───── Task material

Lemma updateOwnLoop_get regs own (c : string) (m : JsMap.t (ShortcutEntry Action)) :
  uniqueKeys regs -> JsMap.get regs c = Some m ->
  JsMap.get (fold_left updateOwn regs own) c
  = Some (JsArray.sort compareOrder (JsMap.values m)).
Proof.
  unfold uniqueKeys. revert own.
  induction regs as [|[c' m'] regs IH]; intros own Hu Hg; [discriminate|].
  cbn [fold_left]. cbn in Hu, Hg. inversion Hu as [|? ? Hn Hr]; subst.
  destruct (c' =? c) eqn:E.
  - apply String.eqb_eq in E. subst c'. injection Hg as ->.
    rewrite updateOwnLoop_other by exact Hn.
    unfold updateOwn. cbn [fst snd]. apply get_set_same.
  - apply IH; assumption.
Qed.

Lemma updateOwnLoop_uniqueKeys regs own :
  uniqueKeys own -> uniqueKeys (fold_left updateOwn regs own).
Proof.
  revert own. induction regs as [|[c m] regs IH]; intros own Ho; [exact Ho|].
  cbn [fold_left]. apply IH. unfold updateOwn. apply uniqueKeys_set, Ho.
Qed.

(** The own properties after the loop: every category but ['__proto__']. *)
Lemma updateLoop_own reg o :
  JsMap.get (JsObject.own o) "__proto__" = None ->
  JsObject.own (fold_left updateCategory reg o)
  = fold_left updateOwn (snd (JsMap.delete reg "__proto__")) (JsObject.own o).
Proof.
  revert o. induction reg as [|[c m] reg IH]; intros o Ho; [reflexivity|].
  cbn [fold_left]. rewrite updateCategory_eq. unfold JsObject.set, JsMap.has.
  cbn [JsMap.delete snd filter fst].
  destruct (c =? "__proto__") eqn:E.
  - apply String.eqb_eq in E. subst c. rewrite Ho. cbn [negb andb].
    rewrite IH by exact Ho. reflexivity.
  - cbn [negb andb fold_left]. rewrite IH.
    + reflexivity.
    + cbn [JsObject.own]. rewrite get_set_other; [exact Ho|].
      apply String.eqb_neq in E. exact E.
Qed.

(** The prototype after the loop: the ['__proto__'] category, if registered. *)
Lemma updateLoop_proto reg o :
  JsMap.get (JsObject.own o) "__proto__" = None -> uniqueKeys reg ->
  JsObject.proto (fold_left updateCategory reg o)
  = match JsMap.get reg "__proto__" with
    | Some m => Some (JsArray.sort compareOrder (JsMap.values m))
    | None => JsObject.proto o
    end.
Proof.
  unfold uniqueKeys. revert o.
  induction reg as [|[c m] reg IH]; intros o Ho Hu; [reflexivity|].
  cbn [fold_left]. rewrite updateCategory_eq. cbn in Hu.
  inversion Hu as [|? ? Hn Hr]; subst. unfold JsObject.set, JsMap.has.
  cbn [JsMap.get].
  destruct (c =? "__proto__") eqn:E.
  - apply String.eqb_eq in E. subst c. rewrite Ho. cbn [negb andb].
    rewrite IH; [|exact Ho | exact Hr]. apply get_None_keys in Hn. now rewrite Hn.
  - cbn [negb andb]. rewrite IH; [reflexivity | | exact Hr].
    cbn [JsObject.own]. rewrite get_set_other; [exact Ho|].
    apply String.eqb_neq in E. exact E.
Qed.

(** After the rebuild, looking up a registered category gives the stable
    sort of its entries: as own property, or, for ['__proto__'], as the
    prototype that the accessor returns. *)
Lemma snapshot_get_registered reg o (c : string) (m : JsMap.t (ShortcutEntry Action)) :
  JsMap.get (JsObject.own o) "__proto__" = None ->
  uniqueKeys reg -> JsMap.get reg c = Some m ->
  JsObject.get (fold_left updateCategory reg o) c
  = JsObject.ArrayOf (JsArray.sort compareOrder (JsMap.values m)).
Proof.
  intros Ho Hu Hg. unfold JsObject.get. rewrite (updateLoop_own reg o Ho).
  destruct (String.eqb_spec c "__proto__") as [-> | Hne].
  - rewrite updateOwnLoop_other by (apply get_None_keys, get_delete_same).
    rewrite Ho, (updateLoop_proto reg o Ho Hu), Hg. reflexivity.
  - rewrite (updateOwnLoop_get _ _ c m); [reflexivity | apply uniqueKeys_delete, Hu|].
    rewrite get_delete_other by congruence. exact Hg.
Qed.

Lemma updateLoop_proto_absent reg o :
  JsMap.get (JsObject.own o) "__proto__" = None ->
  JsMap.get reg "__proto__" = None ->
  JsObject.proto (fold_left updateCategory reg o) = JsObject.proto o.
Proof.
  revert o. induction reg as [|[c m] reg IH]; intros o Ho Hp; [reflexivity|].
  cbn [fold_left]. rewrite updateCategory_eq. cbn [JsMap.get] in Hp.
  destruct (c =? "__proto__") eqn:E; [discriminate|].
  unfold JsObject.set. rewrite E. cbn [andb]. rewrite IH; [reflexivity | | exact Hp].
  cbn [JsObject.own]. rewrite get_set_other; [exact Ho|].
  apply String.eqb_neq in E. exact E.
Qed.

(** Looking up a category that is not registered gives what the record
    gave before the loop, as long as ['__proto__'] is not registered. *)
Lemma snapshot_get_unregistered reg o (c : string) :
  JsMap.get (JsObject.own o) "__proto__" = None ->
  JsMap.get reg c = None -> JsMap.get reg "__proto__" = None ->
  JsObject.get (fold_left updateCategory reg o) c = JsObject.get o c.
Proof.
  intros Ho Hg Hp. unfold JsObject.get.
  rewrite (updateLoop_own reg o Ho), (updateLoop_proto_absent reg o Ho Hp).
  rewrite updateOwnLoop_other; [reflexivity|].
  apply get_None_keys. rewrite (delete_absent _ _ Hp). exact Hg.
Qed.

Lemma defaultShortcuts_noOwnProto :
  JsMap.get (JsObject.own (@defaultShortcuts Action)) "__proto__" = None.
Proof. reflexivity. Qed.
End SnapshotFacts.

(* ================================================================== *)
(** ** The operations, state by state *)

Section OperationFacts.
Context {Action App : Type}.
Variable run : Action -> State Action App -> result unit * State Action App.
Implicit Types (st : State Action App) (category name : string).

Lemma debouncedUpdateRegistry_spec st :
  exists st',
    debouncedUpdateRegistry st = mkOutcome (Ok tt) st' []
    /\ shortcutsRegistry st' = shortcutsRegistry st
    /\ storeShortcuts st' = storeShortcuts st
    /\ updateTimer st' = Some (nextTimeout st)
    /\ In (nextTimeout st) (pendingTimeouts st').
Proof.
  eexists. split; [reflexivity|]. cbn.
  repeat split; try reflexivity. apply in_or_app. right. now left.
Qed.

Lemma registerShortcut_spec category name keyCombo (action : Action) description
    (enabled : option bool) (order : option JsNumber.t) st :
  exists st',
    registerShortcut category name keyCombo action description enabled order st
    = mkOutcome (Ok tt) st' []
    /\ lookupEntry st' category name
       = Some (mkEntry name keyCombo description action category
                 (Some (match enabled with Some b => b | None => true end)) order)
    /\ storeShortcuts st' = storeShortcuts st
    /\ updateTimer st' = Some (nextTimeout st)
    /\ In (nextTimeout st) (pendingTimeouts st')
    /\ (uniqueKeys (shortcutsRegistry st) -> uniqueKeys (shortcutsRegistry st')).
Proof.
  unfold registerShortcut, initRegistry, bind, gets, modify, ret, lookupEntry.
  cbn [res final calls].
  destruct (JsMap.has (shortcutsRegistry st) category) eqn:Hhas; cbn [negb res final calls].
  - unfold JsMap.has in Hhas.
    destruct (JsMap.get (shortcutsRegistry st) category) as [registry|] eqn:Hget;
      [|discriminate].
    cbn [res final calls withRegistry shortcutsRegistry].
    eexists. split; [reflexivity|]. cbn.
    rewrite !get_set_same.
    split; [reflexivity|]. split; [reflexivity|]. split; [reflexivity|].
    split; [apply in_or_app; right; now left|].
    apply uniqueKeys_set.
  - cbn [withRegistry shortcutsRegistry]. rewrite get_set_same.
    cbn [res final calls withRegistry shortcutsRegistry].
    eexists. split; [reflexivity|]. cbn.
    rewrite ?get_set_same, ?get_singleton.
    split; [reflexivity|]. split; [reflexivity|]. split; [reflexivity|].
    split; [apply in_or_app; right; now left|].
    intros Hu. now do 2 apply uniqueKeys_set.
Qed.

──────────

→ Work instruction
For each line of the data that has the word "nextTimeout", report that line.

→ Answer for this exercise
    /\ updateTimer st' = Some (nextTimeout st)
    /\ In (nextTimeout st) (pendingTimeouts st').
    /\ updateTimer st' = Some (nextTimeout st)
    /\ In (nextTimeout st) (pendingTimeouts st')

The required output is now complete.